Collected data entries
/---

(* ===== verification/MRFaults.v ===== *)
(** * Lab2_MapReduce: lost workers

    What the coordinator does when a worker is reported unreachable, where the
    locations it sends to reducers come from, and how a late report of a map job
    leads reducers past the data. *)

From S2P Require Import Prelude GoFiles MRCoordinator MRProtocol MRCorrect.
Open Scope string_scope.
Open Scope Z_scope.

(** A map phase with a job that wants a retry hands one out. *)
Lemma getMapJob_retry {FS} `{FileSystem FS} c w (fs : FS) i ch t : coord_wf c → 0 < w → inputs_open c fs →
  completedMappers (mapper c) !! i = Some ch → mapperTimeout c !! i = Some t → retry_wanted ch t = true →
  ∃ reply c', getMapJob WorkReply0 w c fs = Ret (reply, c') ∧ wr_WorkType reply = MAP.
Proof.
  intros Hc Hw Ho Hch Ht Hr. pose proof (getMapJob_returns c w fs WorkReply0 Hc Hw Ho) as Hne.
  destruct (getMapJob_cases c w fs WorkReply0 Hc Hw) as [|[[[_ Hex] _]|(j & reply & c' & -> & _ & _ & _ & Ht' & _)]];
    [done| |by do 2 eexists]. by rewrite (Hex i ch t Hch Ht) in Hr.
Qed.

(** C25 (work of a lost worker is redone).  [WorkerDead] removes the worker from
    the address table and from the list of map workers, takes every map job it
    held away from it - completed or not - and clears the reduce job that found
    it unreachable; all other map jobs stay as they are.  If the worker held a map
    job, the next worker that asks is given a map job. *)
Theorem WorkerDead_reissues {FS : Type} `{FileSystem FS} (f : JobFailed) (c : Coordinator) (fs : FS)
    (q : WorkRequest) (order : list Z) :
  let w := wl_WorkerId (UnreachableWorker f) in
  coord_wf c → 0 ≤ jf_JobId f < Nreduce c →
  ∃ c', WorkerDead f c = Ret c' ∧ coord_wf c' ∧
    Workers c' = delete w (Workers c) ∧ mapWorkerIds (mapper c') = delete w (mapWorkerIds (mapper c)) ∧
    (∀ i ch, completedMappers (mapper c) !! i = Some ch →
       completedMappers (mapper c') !! i = Some (if WorkerId ch =? w then mkWorkChunk 0 false else ch) ∧
       (WorkerId ch = w → mapperTimeout c' !! i = Some 0)) ∧
    (∃ ch, completedReducers (reducer c') !! Z.to_nat (jf_JobId f) = Some ch ∧ WorkerId ch = 0) ∧
    reducerTimeout c' !! Z.to_nat (jf_JobId f) = Some 0 ∧
    (IsDone c = false → 0 < wq_WorkerId q → inputs_open c fs →
     (∃ i ch, completedMappers (mapper c) !! i = Some ch ∧ WorkerId ch = w) →
     ∃ reply c'', GetWork q WorkReply0 order c' fs = Ret (reply, c'') ∧ wr_WorkType reply = MAP).
Proof.
  intros w Hc Hj. destruct (WorkerDead_ok c f Hc Hj) as (c1 & chr & Hclr & Hchr & Hd & Hc').
  rewrite clearAllWork_eq in Hclr by done. apply Ret_inj in Hclr.
  set (c' := set_reducer _ _ c1) in *. fold w in Hclr.
  assert (Hmaps : ∀ i ch, completedMappers (mapper c) !! i = Some ch →
    completedMappers (mapper c') !! i = Some (if WorkerId ch =? w then mkWorkChunk 0 false else ch) ∧
    (WorkerId ch = w → mapperTimeout c' !! i = Some 0)).
  { intros i ch Hch. unfold c'. rewrite <-Hclr. simpl. rewrite list_lookup_fmap, Hch. split; [done|]. intros Hw.
    rewrite lookup_zip_with, Hch. destruct (Forall2_lookup_l _ _ _ _ _ (ph_tracked _ _ _ _ (cw_map _ Hc)) Hch) as (t & -> & _).
    simpl. unfold clear_t. by rewrite Hw, Z.eqb_refl. }
  destruct (phase_job _ _ _ _ (cw_reduce _ Hc) _ Hj) as (chr' & tr & Hchr' & Htr & _).
  exists c'. split; [done|]. split; [done|]. split; [unfold c'; by rewrite <-Hclr|]. split; [unfold c'; by rewrite <-Hclr|]. split; [done|].
  split; [|split].
  - exists (mkWorkChunk 0 (Completed chr)). split; [|done]. simpl. apply list_lookup_insert_eq. by eapply lookup_lt_Some.
  - simpl. apply list_lookup_insert_eq. by eapply lookup_lt_Some.
  - intros Hnd Hq Ho (i & ch & Hch & Hw). destruct (Hmaps i ch Hch) as [Hch' Ht']. rewrite Hw, Z.eqb_refl in Hch'. specialize (Ht' Hw).
    unfold GetWork. assert (IsDone c' = false) as -> by (unfold c'; by rewrite <-Hclr).
    assert (mapper_isDone (mapper c') = false) as ->.
    { apply not_true_is_false. unfold mapper_isDone, chunks_done. rewrite forallb_forall. intros Hall.
      specialize (Hall (mkWorkChunk 0 false)). discriminate Hall. apply list_elem_of_In. by eapply list_elem_of_lookup_2. }
    eapply getMapJob_retry; [done|done| |exact Hch'|exact Ht'|done]. unfold c', inputs_open. by rewrite <-Hclr.
Qed.

(** Worker 1 has completed the only map job, worker 2 found it unreachable. *)
Definition demo_mapped : Coordinator * MemFS :=
  match check_events event_okb (take 3 demo_events) demo_coord with Ret s => s | _ => demo_coord end.

Lemma demo_mapped_wf : coord_wf demo_mapped.1.
Proof.
  apply (history_wf (FS := MemFS) event_ok ["in"] 1 demo_disk (take 3 demo_events) _ demo_mapped.2 (λ _ _ H, H)); [lia|].
  apply (check_events_history event_ok event_okb ["in"] 1 demo_disk [] _ demo_coord.1 demo_coord.2);
    [apply event_okb_ok|by apply hist_start|vm_compute; reflexivity].
Qed.

Definition demo_failed : JobFailed := mkJobFailed (mkWorkerLocation 1 "w1") REDUCE 0.

Lemma WorkerDead_reissues_witness : ∃ c' reply c'', WorkerDead demo_failed demo_mapped.1 = Ret c' ∧
  @GetWork MemFS mem_fs (mkWorkRequest 2) WorkReply0 [] c' demo_mapped.2 = Ret (reply, c'') ∧ wr_WorkType reply = MAP.
Proof.
  destruct (@WorkerDead_reissues MemFS mem_fs demo_failed demo_mapped.1 demo_mapped.2 (mkWorkRequest 2) [])
    as (c' & Hd & _ & _ & _ & _ & _ & _ & Hg); [apply demo_mapped_wf|vm_compute; split; [discriminate|reflexivity]|].
  destruct Hg as (reply & c'' & Hg & Ht); [vm_compute; reflexivity|vm_compute; reflexivity| | |exists c', reply, c''; exact (conj Hd (conj Hg Ht))].
  - intros name Hn. apply list_elem_of_singleton in Hn as ->. vm_compute. reflexivity.
  - exists 0%nat, (mkWorkChunk 1 true). split; vm_compute; reflexivity.
Defined.

(** ** Locations sent to reducers *)

(** Events of workers that are registered when they ask for work and that report
    a map job only while some worker holds it. *)
Definition sound_event (c : Coordinator) (e : event) : Prop :=
  event_ok c e ∧
  match e with
  | EGetWork q _ => is_Some (Workers c !! wq_WorkerId q)
  | EWorkDone q => wc_WorkType q = MAP →
      ∃ ch, completedMappers (mapper c) !! Z.to_nat (wc_JobId q) = Some ch ∧ 0 < WorkerId ch
  | _ => True
  end.

(** A completed map job is held, and a worker that holds one has an address and is
    listed. *)
Definition chunk_held (c : Coordinator) (ch : WorkChunk) : Prop :=
  (Completed ch = true → 0 < WorkerId ch) ∧
  (0 < WorkerId ch → is_Some (Workers c !! WorkerId ch) ∧ is_Some (mapWorkerIds (mapper c) !! WorkerId ch)).

Definition maps_held (c : Coordinator) : Prop :=
  ∀ i ch, completedMappers (mapper c) !! i = Some ch → chunk_held c ch.

Lemma maps_held_step {FS} `{FileSystem FS} e c (fs : FS) c' fs' : coord_wf c → sound_event c e →
  apply_event e (c, fs) = Ret (c', fs') → maps_held c → maps_held c'.
Proof.
  intros Hc [He Hs] Hap Hh. destruct e as [q order|f|q|q|]; simpl in He, Hs.
  - simpl in Hap. apply bind_Ret_inv in Hap as ([reply c1] & Hg & Hap). go_inv. unfold GetWork in Hg.
    destruct (IsDone c); [by go_inv|]. destruct (mapper_isDone (mapper c)).
    + destruct (getReduceJob_cases c (wq_WorkerId q) order WorkReply0 Hc (proj1 He)) as
        [[_ Hg']|(j & r & c2 & Hg' & _ & (ch0 & cur & Hch0 & ->) & _)]; rewrite Hg' in Hg; by go_inv.
    + destruct (getMapJob_cases c (wq_WorkerId q) fs' WorkReply0 Hc (proj1 He)) as
        [Hg'|[[_ Hg']|(j & r & c2 & Hg' & _ & (ch0 & cur & Hch0 & ->) & _)]]; rewrite Hg' in Hg; [done|by go_inv|]. go_inv.
      intros i ch. simpl. intros [(<- & <- & _)|[_ Hi]]%list_lookup_insert_Some.
      * split; [intros _; apply He|]. intros _. split; [done|]. simpl. rewrite lookup_insert_eq. eauto.
      * destruct (Hh i ch Hi) as [Ha Hb]. split; [done|]. intros Hw. destruct (Hb Hw) as [? ?]. split; [done|]. simpl.
        rewrite lookup_insert. case_decide; eauto.
  - simpl in Hap. apply bind_Ret_inv in Hap as (c1 & Hd & Hap). go_inv.
    destruct (WorkerDead_ok c f Hc He) as (c2 & ch0 & Hclr & _ & Hd' & _). rewrite Hd' in Hd. go_inv.
    rewrite clearAllWork_eq in Hclr by done. go_inv. intros i ch. simpl. rewrite list_lookup_fmap. intros (ch1 & Hi & ->)%fmap_Some.
    unfold clear1. destruct (Z.eqb_spec (WorkerId ch1) (wl_WorkerId (UnreachableWorker f))); [split; simpl; [done|lia]|].
    destruct (Hh i ch1 Hi) as [Ha Hb]. split; [done|]. intros Hw. simpl. by rewrite !lookup_delete_ne by done; apply Hb.
  - simpl in Hap. go_inv. intros i ch Hi. destruct (Hh i ch Hi) as [Ha Hb]. split; [done|]. intros Hw. simpl.
    destruct (Hb Hw) as [? ?]. split; [|done]. rewrite lookup_insert. case_decide; eauto.
  - unfold apply_event, WorkDone in Hap. destruct (wc_WorkType q) eqn:Ht; try by go_inv. go_inv.
    match goal with Hg : slice_get _ _ = Ret _ |- _ => apply slice_get_Ret in Hg as [Hj Hx] end.
    match goal with Hg : slice_set _ _ _ = Ret _ |- _ => apply slice_set_Ret in Hg as [_ ->] end.
    destruct (Hs eq_refl) as (ch0 & Hch0 & Hw). assert (x = ch0) as -> by congruence.
    intros i ch. simpl. intros [(<- & <- & _)|[_ Hi]]%list_lookup_insert_Some; [|by apply (Hh i)].
    split; [done|]. simpl. apply (Hh _ _ Hx).
  - simpl in Hap. apply bind_Ret_inv in Hap as (c1 & Hd & Hap). go_inv. unfold serverHandler_tick, updateMapper, updateReducer in Hd.
    destruct (mapper_isDone (mapper c) && reducer_isDone (reducer c)), (negb (mapper_isDone (mapper c))); go_inv; exact Hh.
Qed.

Lemma history_maps_held {FS} `{FileSystem FS} input n (fs0 : FS) es c fs : 0 ≤ n →
  history sound_event input n fs0 es c fs → coord_wf c ∧ maps_held c.
Proof.
  intros Hn Hh. split; [by apply (history_wf sound_event input n fs0 es c fs (λ _ _ H, proj1 H))|].
  induction Hh as [c fs Hm|es e c fs c' fs' Hh IH He Hap].
  - unfold MakeCoordinator in Hm. destruct (n <? 0); [done|]. go_inv. intros i ch Hi. apply lookup_replicate in Hi as [-> _].
    split; simpl; [done|lia].
  - eapply maps_held_step; [|done..]. by apply (history_wf sound_event input n fs0 es c fs (λ _ _ H, proj1 H)).
Qed.


Definition sound_eventb (c : Coordinator) (e : event) : bool :=
  event_okb c e &&
  match e with
  | EGetWork q _ => bool_decide (is_Some (Workers c !! wq_WorkerId q))
  | EWorkDone q => match wc_WorkType q with
                   | MAP => match completedMappers (mapper c) !! Z.to_nat (wc_JobId q) with
                            | Some ch => 0 <? WorkerId ch
                            | None => false
                            end
                   | _ => true
                   end
  | _ => true
  end.

Lemma sound_eventb_ok c e : sound_eventb c e = true → sound_event c e.
Proof.
  intros [Hok Hs]%andb_true_iff. split; [by apply event_okb_ok|]. destruct e as [q order|f|q|q|]; try done.
  - by apply bool_decide_eq_true in Hs.
  - intros Ht. rewrite Ht in Hs. destruct (_ !! _) as [ch|]; [|done]. exists ch. split; [done|lia].
Qed.


(** ** A late report *)

(** A late report hides data.  Suppose all other map jobs are completed by
    other workers, job [j]'s worker [w] is reported unreachable, and then a report
    that [j] is completed arrives.  The coordinator accepts it although nobody
    holds the job any more: the map phase counts as finished, [j] is not handed
    out again, and the reduce jobs handed out from then on name locations without
    [w], the only worker with the output of [j]. *)
Theorem late_report_hides_data {FS : Type} `{FileSystem FS} (f : JobFailed) (report : WorkComplete)
    (c c1 : Coordinator) (fs : FS) (ch : WorkChunk) :
  let w := wl_WorkerId (UnreachableWorker f) in
  let j := Z.to_nat (wc_JobId report) in
  coord_wf c → 0 ≤ jf_JobId f < Nreduce c → IsDone c = false →
  wc_WorkType report = MAP → 0 ≤ wc_JobId report < numFiles (mapper c) →
  completedMappers (mapper c) !! j = Some ch → WorkerId ch = w →
  (∀ i ch', i ≠ j → completedMappers (mapper c) !! i = Some ch' → Completed ch' = true ∧ WorkerId ch' ≠ w) →
  WorkerDead f c = Ret c1 →
  ∃ c2, WorkDone report c1 fs = Ret (c2, fs) ∧ completedMappers (mapper c2) !! j = Some (mkWorkChunk 0 true) ∧
    ∀ q order reply c3, order ≡ₚ (map_to_list (mapWorkerIds (mapper c2))).*1 → 0 < wq_WorkerId q →
      GetWork q WorkReply0 order c2 fs = Ret (reply, c3) →
      wr_WorkType reply ≠ MAP ∧ ∀ l, l ∈ ReduceFileLocations reply → wl_WorkerId l ≠ w.
Proof.
  intros w j Hc Hf Hnd Ht Hj Hch Hw Hoth Hd. destruct (WorkerDead_ok c f Hc Hf) as (c0 & chr & Hclr & Hchr & Hd' & Hc1).
  rewrite Hd in Hd'. apply Ret_inj in Hd'. rewrite clearAllWork_eq in Hclr by done. apply Ret_inj in Hclr.
  assert (Hmap : completedMappers (mapper c1) = clear1 w <$> completedMappers (mapper c)) by by rewrite Hd', <-Hclr.
  assert (Hids : mapWorkerIds (mapper c1) = delete w (mapWorkerIds (mapper c))) by by rewrite Hd', <-Hclr.
  assert (Hch1 : completedMappers (mapper c1) !! j = Some (mkWorkChunk 0 false)).
  { rewrite Hmap, list_lookup_fmap, Hch. simpl. unfold clear1. by rewrite Hw, Z.eqb_refl. }
  unfold WorkDone. rewrite Ht, (proj2 (slice_get_Ret _ _ _) (conj (proj1 Hj) Hch1)). cbn [mbind outcome_bind].
  rewrite slice_set_ok by (apply lookup_lt_Some in Hch1; unfold go_len; lia). cbn [mbind outcome_bind].
  eexists. split; [done|]. cbn [mapper set_mapper completedMappers mapWorkerIds]. fold j.
  split; [apply list_lookup_insert_eq; by eapply lookup_lt_Some|].
  intros q order reply c3 Hord Hq. unfold GetWork. cbn [IsDone set_mapper mapper].
  assert (IsDone c1 = false) as -> by by rewrite Hd', <-Hclr.
  assert (mapper_isDone (mkMapTracker (map_files (mapper c1)) (numFiles (mapper c1)) (m_currentJob (mapper c1))
    (<[j := mkWorkChunk (WorkerId (mkWorkChunk 0 false)) true]> (completedMappers (mapper c1))) (mapWorkerIds (mapper c1))) = true) as ->.
  { unfold mapper_isDone, chunks_done. apply forallb_forall. intros x Hx. apply list_elem_of_In, list_elem_of_lookup in Hx as [i Hi].
    simpl in Hi. apply list_lookup_insert_Some in Hi as [(_ & <- & _)|[Hne Hi]]; [done|].
    rewrite Hmap, list_lookup_fmap in Hi. apply fmap_Some in Hi as (ch' & Hi & ->).
    destruct (Hoth i ch' (not_eq_sym Hne) Hi) as [Hcp Hw']. unfold clear1. by destruct (Z.eqb_spec (WorkerId ch') w). }
  unfold getReduceJob, retryReducer. intros Hg.
  assert (Hl : wr_WorkType reply ≠ MAP ∧ (ReduceFileLocations reply = [] ∨ (wl_WorkerId <$> ReduceFileLocations reply) = order)).
  { assert (Hsnd : ∀ c, wl_WorkerId <$> getReduceFileLocations order c = order).
    { intros c4. unfold getReduceFileLocations. rewrite <-list_fmap_compose. apply list_fmap_id. }
    case_match; go_inv; repeat (case_match; go_inv; simplify_eq); simpl; auto. }
  destruct Hl as [HM [->|Hl]]; (split; [done|]); [intros l Hl; by apply not_elem_of_nil in Hl|].
  intros l Hin Heq. assert (Hwin : w ∈ order) by (rewrite <-Hl; apply list_elem_of_fmap; by exists l).
  rewrite Hord in Hwin. apply list_elem_of_fmap in Hwin as ([w' b] & -> & Hin'). apply elem_of_map_to_list in Hin'.
  simpl in Hin'. rewrite Hids, lookup_delete_eq in Hin'. done.
Qed.

Definition demo_dead : Coordinator :=
  match WorkerDead demo_failed demo_mapped.1 with Ret c => c | _ => demo_mapped.1 end.

Lemma late_report_hides_data_witness :
  ∃ c2, @WorkDone MemFS mem_fs (mkWorkComplete MAP 0 "" 1) demo_dead demo_mapped.2 = Ret (c2, demo_mapped.2) ∧
    completedMappers (mapper c2) !! 0%nat = Some (mkWorkChunk 0 true) ∧
    ∀ q order reply c3, order ≡ₚ (map_to_list (mapWorkerIds (mapper c2))).*1 → 0 < wq_WorkerId q →
      @GetWork MemFS mem_fs q WorkReply0 order c2 demo_mapped.2 = Ret (reply, c3) →
      wr_WorkType reply ≠ MAP ∧ ∀ l, l ∈ ReduceFileLocations reply → wl_WorkerId l ≠ 1.
Proof.
  apply (@late_report_hides_data MemFS mem_fs demo_failed (mkWorkComplete MAP 0 "" 1) demo_mapped.1 demo_dead demo_mapped.2 (mkWorkChunk 1 true)).
  - apply demo_mapped_wf.
  - vm_compute. split; [discriminate|reflexivity].
  - vm_compute. reflexivity.
  - reflexivity.
  - vm_compute. split; [discriminate|reflexivity].
  - vm_compute. reflexivity.
  - reflexivity.
  - intros [|i] ch' Hi Hch'; [done|]. exfalso. vm_compute in Hch'. destruct i; discriminate.
  - vm_compute. reflexivity.
Defined.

\---

## WHAT THE TASK REQUIRES:
Set down, exactly as they appear above, all lines from the one that has "history sound_event input" down to the one that has "split; simpl; [done|lia].", including those two and no others.

## SOLUTION FOR THIS TASK:
  history sound_event input n fs0 es c fs → coord_wf c ∧ maps_held c.
Proof.
  intros Hn Hh. split; [by apply (history_wf sound_event input n fs0 es c fs (λ _ _ H, proj1 H))|].
  induction Hh as [c fs Hm|es e c fs c' fs' Hh IH He Hap].
  - unfold MakeCoordinator in Hm. destruct (n <? 0); [done|]. go_inv. intros i ch Hi. apply lookup_replicate in Hi as [-> _].
    split; simpl; [done|lia].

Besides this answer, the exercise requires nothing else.